Replication consistency

  • MySQL sink

    • TiCDC enables redo log to ensure eventual consistency of data replication.

    • TiCDC ensures that the order of single-row updates is consistent with that in the upstream.

    • TiCDC does not ensure that the execution order of downstream transactions is the same as that of upstream transactions.

TiCDC architecture

As an incremental data replication tool for TiDB, TiCDC is highly available through PD's etcd. The replication process is as follows:

  1. Multiple TiCDC processes pull data changes from TiKV nodes.
  2. Data changes pulled from TiKV are sorted and merged internally.
  3. Data changes are replicated to multiple downstream systems through multiple replication tasks (changefeeds).

The architecture of TiCDC is shown in the following figure:

TiCDC architecture

The components in the preceding architecture diagram are described as follows:

  • TiKV Server: TiKV nodes in a TiDB cluster. When data changes, TiKV nodes send the changes as change logs (KV change logs) to TiCDC nodes. If TiCDC nodes find the change logs not continuous, they will actively request the TiKV nodes to provide change logs.
  • TiCDC: TiCDC nodes where the TiCDC processes run. Each node runs a TiCDC process. Each process pulls data changes from one or more tables in TiKV nodes, and replicates the changes to the downstream system through the sink component.
  • PD: The scheduling module in a TiDB cluster. This module is in charge of scheduling cluster data and usually consists of three PD nodes. PD provides high availability through the etcd cluster. In the etcd cluster, TiCDC stores its metadata, such as node status information and changefeed configurations.

As shown in the preceding architecture diagram, TiCDC supports replicating data to TiDB, MySQL, and Kafka databases.

Best practices

  • When you use TiCDC to replicate data between two TiDB clusters and the network latency between the clusters is higher than 100 ms, it is recommended that you deploy TiCDC in the region (IDC) where the downstream TiDB cluster is located.

  • TiCDC only replicates the table that has at least one valid index. A valid index is defined as follows:

    • A primary key (PRIMARY KEY) is a valid index.
    • A unique index (UNIQUE INDEX) is valid if every column of the index is explicitly defined as non-nullable (NOT NULL) and the index does not have the virtual generated column (VIRTUAL GENERATED COLUMNS).
  • To use TiCDC in disaster recovery scenarios, you need to configure redo log.

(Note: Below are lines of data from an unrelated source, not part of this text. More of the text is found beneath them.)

(* ===== verification/Verification.v ===== *)
(** * Verification: single-use tokens sent by e-mail (src/src/verification/verification.service.ts)

    E-mail verification, password reset and forced password changes prove possession of
    a mailbox or of a sign-in step with a random token, of which only the hash is stored. *)

From S2P Require Import Prelude Prog Json Schema Store StoreFacts Crypto Testbed.

Section Service.
Context {E : Env}.

Definition createTokenWithHash (userId type : string) (expiresInSeconds : Z) (tokenHash : string) : M unit :=
  (delete_many TVerificationToken (fun t => (vt_userId t === userId) && (vt_type t === type)) ;;;
   now <- date_now ;;
   create TVerificationToken (fun id _ =>
     mkVerificationToken id tokenHash userId type (now + expiresInSeconds * 1000)) ;;;
   Ret tt)%prog.

Definition createToken (userId type : string) (expiresInSeconds : Z) : M string :=
  (delete_many TVerificationToken (fun t => (vt_userId t === userId) && (vt_type t === type)) ;;;
   rawToken <- generateSecret 32 ;;
   now <- date_now ;;
   create TVerificationToken (fun id _ =>
     mkVerificationToken id (sha256 rawToken) userId type (now + expiresInSeconds * 1000)) ;;;
   Ret rawToken)%prog.

Definition delete_token (record : VerificationToken) : M (Row TVerificationToken) :=
  delete_one TVerificationToken (fun t => vt_id t === vt_id record).

(** The clock is read only for a token of the right type. *)
Definition validateToken (rawToken type : string) : M (option string) :=
  (record <- find_first TVerificationToken (fun t => vt_tokenHash t === sha256 rawToken) ;;
   match record with
   | None => Ret None
   | Some record =>
       expired <- (if vt_type record !== type then Ret true
                   else now <- date_now ;; Ret (vt_expiresAt record <? now)) ;;
       delete_token record ;;;
       Ret (if expired : bool then None else Some (vt_userId record))
   end)%prog.

Lemma createToken_footprint ts userId type n :
  covers [TVerificationToken] ts = true -> stable (frame ts) (createToken userId type n).
Proof. intros H. apply (stable_frame_mono [TVerificationToken]); [done|]. unfold createToken, generateSecret. footprint. Qed.
Lemma createTokenWithHash_footprint ts userId type n h :
  covers [TVerificationToken] ts = true -> stable (frame ts) (createTokenWithHash userId type n h).
Proof. intros H. apply (stable_frame_mono [TVerificationToken]); [done|]. unfold createTokenWithHash. footprint. Qed.
Lemma validateToken_footprint ts rawToken type :
  covers [TVerificationToken] ts = true -> stable (frame ts) (validateToken rawToken type).
Proof. intros H. apply (stable_frame_mono [TVerificationToken]); [done|]. unfold validateToken, delete_token. footprint. Qed.
End Service.
#[export] Hint Resolve createToken_footprint createTokenWithHash_footprint validateToken_footprint : footprint.

(** ** What a validation that succeeds found *)

Section Facts.
Context {E : Env}.

Lemma run_validateToken_inr rawToken type w r w' :
  run (validateToken rawToken type) w = (inr r, w') ->
  match List.find (fun t => vt_tokenHash t === sha256 rawToken) (rows TVerificationToken w) with
  | None => r = None /\ w' = w
  | Some t =>
      (r = Some (vt_userId t) <-> vt_type t = type /\ w_now w <= vt_expiresAt t) /\
      (r = None \/ r = Some (vt_userId t)) /\
      w' = with_rows TVerificationToken
             (remove_first (fun x => vt_id x === vt_id t) (rows TVerificationToken w)) w
  end.
Proof.
  unfold validateToken. intros Hr. apply run_bind_inr in Hr as (o & w1 & Hf & Hr). run_stmt_inv Hf. subst o.
  destruct (List.find _ _) as [t|] eqn:Ht; [|by injection Hr as <- <-].
  apply run_bind_inr in Hr as (e & w1 & He & Hr).
  assert (w1 = w /\ (e = false <-> vt_type t = type /\ w_now w <= vt_expiresAt t)) as [-> Hiff].
  { destruct (bool_decide_reflect (vt_type t = type)) as [Hty|Hty]; simpl in He.
    - injection He as <- <-. split; [done|]. rewrite Z.ltb_ge. naive_solver.
    - injection He as <- <-. naive_solver. }
  apply run_bind_inr in Hr as (x & w1 & Hd & Hr). unfold delete_token in Hd. apply run_delete_one_inr in Hd as (_ & -> & _).
  injection Hr as <- <-. split; [|split; [|done]].
  - rewrite <- Hiff. destruct e; naive_solver.
  - destruct e; auto.
Qed.

(** A token is accepted only if it was issued for this purpose and has not expired, and
    it is then gone. *)
Theorem validateToken_sound rawToken type w userId w' :
  NoDup (map vt_id (rows TVerificationToken w)) -> NoDup (map vt_tokenHash (rows TVerificationToken w)) ->
  run (validateToken rawToken type) w = (inr (Some userId), w') ->
  (exists t, t ∈ rows TVerificationToken w /\ vt_tokenHash t = sha256 rawToken /\ vt_type t = type /\
     w_now w <= vt_expiresAt t /\ vt_userId t = userId) /\
  (forall t, t ∈ rows TVerificationToken w' -> vt_tokenHash t <> sha256 rawToken).
Proof.
  intros Hid Hh Hr. apply run_validateToken_inr in Hr.
  destruct (List.find _ _) as [t|] eqn:Hf; [|by destruct Hr].
  apply find_elem in Hf as [Hin Ht%bool_decide_eq_true]. destruct Hr as (Hiff & [?|[= ->]] & ->); [done|]. split.
  - exists t. naive_solver.
  - intros x Hx. rewrite rows_with_rows_eq in Hx. apply (removed_key vt_id _ _ _ Hid Hin) in Hx as [Hx Hne].
    intros He. apply Hne. f_equal. apply (NoDup_map_inj vt_tokenHash (rows TVerificationToken w)); [done..|congruence].
Qed.

Lemma find_unique_hash h rs t :
  NoDup (map vt_tokenHash rs) -> t ∈ rs -> vt_tokenHash t = h ->
  List.find (fun x => vt_tokenHash x === h) rs = Some t.
Proof.
  intros Hnd Hin Hh. destruct (find_from_elem (fun x => vt_tokenHash x === h) rs t Hin) as [y Hy].
  { by apply bool_decide_eq_true. }
  rewrite Hy. apply find_elem in Hy as [Hyin Hyh%bool_decide_eq_true]. f_equal.
  apply (NoDup_map_inj vt_tokenHash rs); [done..|congruence].
Qed.
End Facts.

(** ** Round trip *)

(** The token that [createToken] hands out is redeemable for the user it was made for,
    for its purpose, until its lifetime is over, whatever else changes in between as long
    as its row stays; and older tokens of the same purpose are void from then on. *)
Theorem token_roundtrip {E : Env} userId type secs w rawToken w' :
  run (createToken userId type secs) w = (inr rawToken, w') ->
  (forall t, t ∈ rows TVerificationToken w' -> vt_userId t = userId -> vt_type t = type ->
     vt_tokenHash t = sha256 rawToken) /\
  forall later, NoDup (map vt_tokenHash (rows TVerificationToken later)) -> w_db_up later = true ->
    (forall t, t ∈ rows TVerificationToken w' -> vt_tokenHash t = sha256 rawToken ->
       t ∈ rows TVerificationToken later) ->
    w_now later <= w_now w + secs * 1000 ->
    exists after, run (validateToken rawToken type) later = (inr (Some userId), after).
Proof.
  unfold createToken. intros Hr. apply run_bind_inr in Hr as (n & w1 & Hd & Hr). run_stmt_inv Hd.
  apply run_bind_inr in Hr as (raw & w1 & Hg & Hr). apply run_atom_inr in Hg as [-> ->].
  apply run_bind_inr in Hr as (now & w1 & Hn & Hr). apply run_atom_inr in Hn as [-> ->]. cbn [fst snd] in Hr.
  apply run_bind_inr in Hr as (t & w1 & Hc & Hr). run_stmt_inv Hc.
  injection Hr as Hraw <-. cbn [w_now next_draw with_tables] in *. rewrite Hraw in *.
  rewrite rows_with_rows_eq.
  set (t := mkVerificationToken (uuid (w_uuids w)) (sha256 rawToken) userId type (w_now w + secs * 1000)). split.
  - intros x Hx Hu Ht. apply elem_of_app in Hx as [Hx|Hx]; [|by apply list_elem_of_singleton in Hx as ->].
    exfalso. unfold rows in Hx. simpl in Hx. rewrite set_table_eq in Hx.
    apply elem_of_filter_list in Hx as [Hx _]. rewrite Hu, Ht, !bool_decide_eq_true_2 in Hx by done. done.
  - intros later Hnd Hup Hkeep Hnow.
    assert (Ht : List.find (fun x => vt_tokenHash x === sha256 rawToken) (rows TVerificationToken later) = Some t).
    { apply find_unique_hash; [done| |done]. apply Hkeep; [set_solver|done]. }
    unfold validateToken. rewrite run_bind, run_find_first by done. change (Row TVerificationToken) with VerificationToken.
    rewrite Ht. change (vt_type t) with type. rewrite bool_decide_eq_true_2 by done. simpl negb. cbv iota.
    rewrite run_bind. simpl (run (bind date_now _) _). cbv beta iota.
    rewrite (proj2 (Z.ltb_ge _ _)) by exact Hnow. rewrite run_bind. unfold delete_token, delete_one.
    rewrite run_prisma, Hup.
    destruct (find_from_elem (fun x : VerificationToken => vt_id x === vt_id t) (rows TVerificationToken later) t) as [y Hy].
    { by apply find_elem in Ht as [? _]. }
    { by apply bool_decide_eq_true. }
    change (Row TVerificationToken) with VerificationToken. rewrite Hy. by eexists.
Qed.
Example token_roundtrip_witness :
  exists raw w', run (createToken (E:=test_env) "user-1" "password_reset" 3600) world1 = (inr raw, w') /\
    exists after, run (validateToken (E:=test_env) raw "password_reset") (with_now (w_now world1 + 3600000) w') =
                    (inr (Some "user-1"), after).
Proof.
  destruct (ends_ok_run (createToken (E:=test_env) "user-1" "password_reset" 3600) world1) as (raw & w' & H);
    [vm_compute; reflexivity|].
  exists raw, w'. split; [exact H|].
  assert (Hw : rows TVerificationToken w' = [mkVerificationToken "id-0" (to_hex (to_hex (repeat_char 32 "A"%char))) "user-1" "password_reset" 1003600000] /\
               w_db_up w' = true).
  { change w' with (snd (@inr exc string raw, w')). rewrite <- H. vm_compute. split; reflexivity. }
  destruct Hw as [Hw Hup].
  apply (proj2 (token_roundtrip (E:=test_env) "user-1" "password_reset" 3600 world1 raw w' H)
           (with_now (w_now world1 + 3600000) w')).
  - change (rows TVerificationToken (with_now (w_now world1 + 3600000) w')) with (rows TVerificationToken w').
    rewrite Hw. apply (bool_decide_unpack (NoDup [to_hex (to_hex (repeat_char 32 "A"%char))])). vm_compute. exact I.
  - exact Hup.
  - intros t Ht _. exact Ht.
  - vm_compute. discriminate.
Defined.

(** ** Single use *)

Section SingleUse.
Context {E : Env}.
Variables rawToken rowId : string.

(** The token has one row, with a fixed id. *)
Definition token_row (rs : list VerificationToken) : Prop :=
  forall t, t ∈ rs -> (vt_tokenHash t = sha256 rawToken <-> vt_id t = rowId).
Definition live_token (t : VerificationToken) : nat := if vt_tokenHash t === sha256 rawToken then 1 else 0.
Notation live := (units TVerificationToken live_token).
Notation Inv := (fun w => token_row (rows TVerificationToken w)).

Lemma validateToken_claims type :
  claims live Inv (fun c r => bool_decide (is_Some r) = true -> c = true) false (validateToken rawToken type).
Proof.
  unfold validateToken. apply (claims_find_first TVerificationToken live_token token_row).
  { intros H. done. }
  intros t rs Hrs Hin Ht%bool_decide_eq_true. pose proof (proj1 (Hrs t Hin) Ht) as Hid.
  apply claims_bind_stable; [apply (units_keeps []); [done|footprint]|]. intros expired.
  apply (claims_delete_one TVerificationToken live_token token_row).
  - intros rs' H x Hx. apply H. by apply elem_of_remove_first in Hx.
  - intros x rs' Hrs' Hx Hp%bool_decide_eq_true. unfold live_token.
    rewrite (proj2 (Hrs' x Hx)) by (by rewrite Hp). by rewrite bool_decide_eq_true_2.
  - intros r rs' _ _ _. simpl. auto.
Qed.
End SingleUse.

(** C15. A token is redeemed at most once, however many requests present it at the same time
    and for whatever purposes. *)
Theorem token_single_use {E : Env} rawToken rowId env w w' (types : list string) pool :
  let Inv := fun w => token_row rawToken rowId (rows TVerificationToken w) in
  let live := units TVerificationToken (live_token rawToken) in
  (forall a b, env a b -> keeps live Inv a b) ->
  Inv w ->
  psteps env (w, map (validateToken rawToken) types) (w', pool) ->
  (winners (fun r => bool_decide (is_Some r)) pool <= live w)%nat.
Proof.
  intros Inv live Henv Hi Hs.
  refine (winners_bounded live Inv env Henv (fun r => bool_decide (is_Some r)) w w' _ pool Hi _ Hs).
  apply Forall_fmap, Forall_true. intros type. apply validateToken_claims.
Qed.

Definition token0 : VerificationToken :=
  mkVerificationToken "vt-1" (to_hex "raw-1") "user-1" "password_reset" 1003600000.
Definition token_world : World := with_rows TVerificationToken [token0] world1.

Example token_single_use_witness :
  let v := validateToken (E:=test_env) "raw-1" "password_reset" in
  let final := schedule [0; 1; 0; 1; 0; 1]%nat (token_world, [v; v]) in
  (winners (fun r => bool_decide (is_Some r)) final.2 <= 1)%nat /\
  winners (fun r => bool_decide (is_Some r)) final.2 = 1%nat.
Proof.
  split; [|vm_compute; reflexivity].
  refine (token_single_use (E:=test_env) "raw-1" "vt-1" (fun a b => a = b) token_world _
    ["password_reset"; "password_reset"] _ _ _ _).
  - intros a b ->. intros H. split; [exact H | apply le_n].
  - intros t Ht. assert (t = token0) as -> by (change (t ∈ [token0]) in Ht; apply list_elem_of_singleton in Ht; exact Ht).
    split; intros _; vm_compute; reflexivity.
  - rewrite <- surjective_pairing. apply schedule_psteps.
Defined.

(** A token presented for another purpose than its own is used up, although only
    expired ones are meant to be cleaned up: the user's reset link stops working. *)
Theorem wrong_purpose_consumes :
  let w := (run (validateToken (E:=test_env) "raw-1" "email_verification") token_world).2 in
  rows TVerificationToken w = [] /\
  (run (validateToken (E:=test_env) "raw-1" "password_reset") w).1 = inr None.
Proof. vm_compute. done. Qed.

  • When you replicate a wide table with a large single row (greater than 1K), it is recommended that you configure per-table-memory-quota so that per-table-memory-quota = ticdcTotalMemory/(tableCount * 2). ticdcTotalMemory is the memory of a TiCDC node, and tableCount is the number of target tables that a TiCDC node replicates.

Unsupported scenarios

Currently, the following scenarios are not supported:

  • The TiKV cluster that uses RawKV alone.
  • The DDL operation CREATE SEQUENCE and the SEQUENCE function in TiDB. When the upstream TiDB uses SEQUENCE, TiCDC ignores SEQUENCE DDL operations/functions performed upstream. However, DML operations using SEQUENCE functions can be correctly replicated.

TiCDC only provides partial support for scenarios of large transactions in the upstream. For details, refer to Does TiCDC support replicating large transactions? Is there any risk?.